We present a retrospective study of our paediatric patients affected by pilonidal disease over the last 5 years.

PATIENTS AND METHOD

In all cases a broad excision of the pilonidal tissue was made, without colour signing the different incision sites and primary closure of the defect with no drainage.

RESULTS

Using this technique we treated 20 adolescents (15 girls and 5 boys) of ages between 12 and 15 years (average age 13.3 years) and body mass index between 17 and 33 (mean BMI 26.4 kg/m2). Mean hospitalisation time was 1.45 days. Preoperative antibiotherapy with Amoxicillin-clavulanic was administered to 55% of patients and continued over the first postoperative week. We had four cases with recurrence of the disease (25%) (two of these with two recurrences), which we treated with three primary closures on the midline and three by flattening the cleft.

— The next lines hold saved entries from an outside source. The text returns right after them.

Lemma w_doc1_reachable : reachable w_doc1 [(1, [33; 97; 233; 128512; 98]); (0, w_base)].
Proof.
  assert (∃ r, applyMonacoChanges w_first 0 w_doc0 = (Ok r, w_doc1)) as [r Hr] by (eexists; vm_compute; reflexivity).
  eapply (reach_edit w_first 0 w_doc0 [(0, w_base)] r w_doc1); [apply reach_new| |exact Hr].
  repeat constructor; vm_compute; discriminate.
Qed.

Lemma edits_converge_witness :
  doc_Content w_doc2 = [33; 97; 233; 88; 98; 89]
  ∧ ∃ r, applyMonacoChanges w_second 100 w_doc1 = (Ok r, w_doc2) ∧
  ∃ b base mine os,
    (b, base) ∈ [(1, [33; 97; 233; 128512; 98]); (0, w_base)]
    ∧ (∀ e, e ∈ w_second → te_BaseHash e ≠ EmptyString →
         betterFilesCollabContentHash base = te_BaseHash e ∧ betterFilesCollabUTF16Len base = te_BaseLength e)
    ∧ enc mine = monaco (enc base) w_second
    ∧ splice_all (enc (doc_Content w_doc1)) (ar_Changes r) = enc (doc_Content w_doc2)
    ∧ run_all os mine = Some (doc_Content w_doc2) ∧ zlen os = doc_Revision w_doc1 - b
    ∧ doc_Revision w_doc2 = doc_Revision w_doc1 + 1 ∧ (0 < 100 → byte_len (doc_Content w_doc2) ≤ 100).
Proof.
  split; [vm_compute; reflexivity|]. eexists. split; [vm_compute; reflexivity|].
  apply (edits_converge w_doc1 _ w_second 100); [apply w_doc1_reachable| |vm_compute; reflexivity].
  repeat constructor; vm_compute; discriminate.
Defined.

Lemma late_edits_resolved_witness :
  ∃ b' base', (b', base') ∈ [(1, [33; 97; 233; 128512; 98]); (0, w_base)]
    ∧ betterFilesCollabContentHash base' = betterFilesCollabContentHash w_base
    ∧ betterFilesCollabUTF16Len base' = betterFilesCollabUTF16Len w_base
    ∧ match betterFilesCollabChangesToOperation (op := list RuneOps.unit_op) base' w_second with
      | Ok _ => (∃ r, fst (applyMonacoChanges w_second 100 w_doc1) = Ok r)
                ∨ (fst (applyMonacoChanges w_second 100 w_doc1) = Err errBetterFilesCollabTooLarge ∧ 0 < 100)
      | Err e => applyMonacoChanges w_second 100 w_doc1 = (Err e, w_doc1)
      end.
Proof.
  apply (late_edits_resolved w_doc1 _ 0 w_base w_second 100);
    [apply w_doc1_reachable|set_solver|vm_compute; discriminate|discriminate| |].
  - repeat constructor.
  - repeat constructor; vm_compute; discriminate.
Defined.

In 2 cases with dehiscence of the wound we allowed treatment by secondary intention. No flaps or marsupialisation were attempted in any case. In all cases the result was aesthetically satisfactory, with maintenance of the intergluteal fold.

CONCLUSIONS

In our series we have succeeded in undertaking primary closure of the defect after pilonidal resection without any excessive tension. This treatment enables a rapid return to a normal routine. We considered it important to undertake surgery that maintained the intergluteal fold, especially in patients with a short-term evolution of the disease, reserving flattening the cleft, closure by secondary intention, or primary closure by inserting flaps only for cases of recurrent disease; those with long-term evolution; or patients with complex lesions prior to surgery. Nutritional support to reduce overweight is very important in many patients.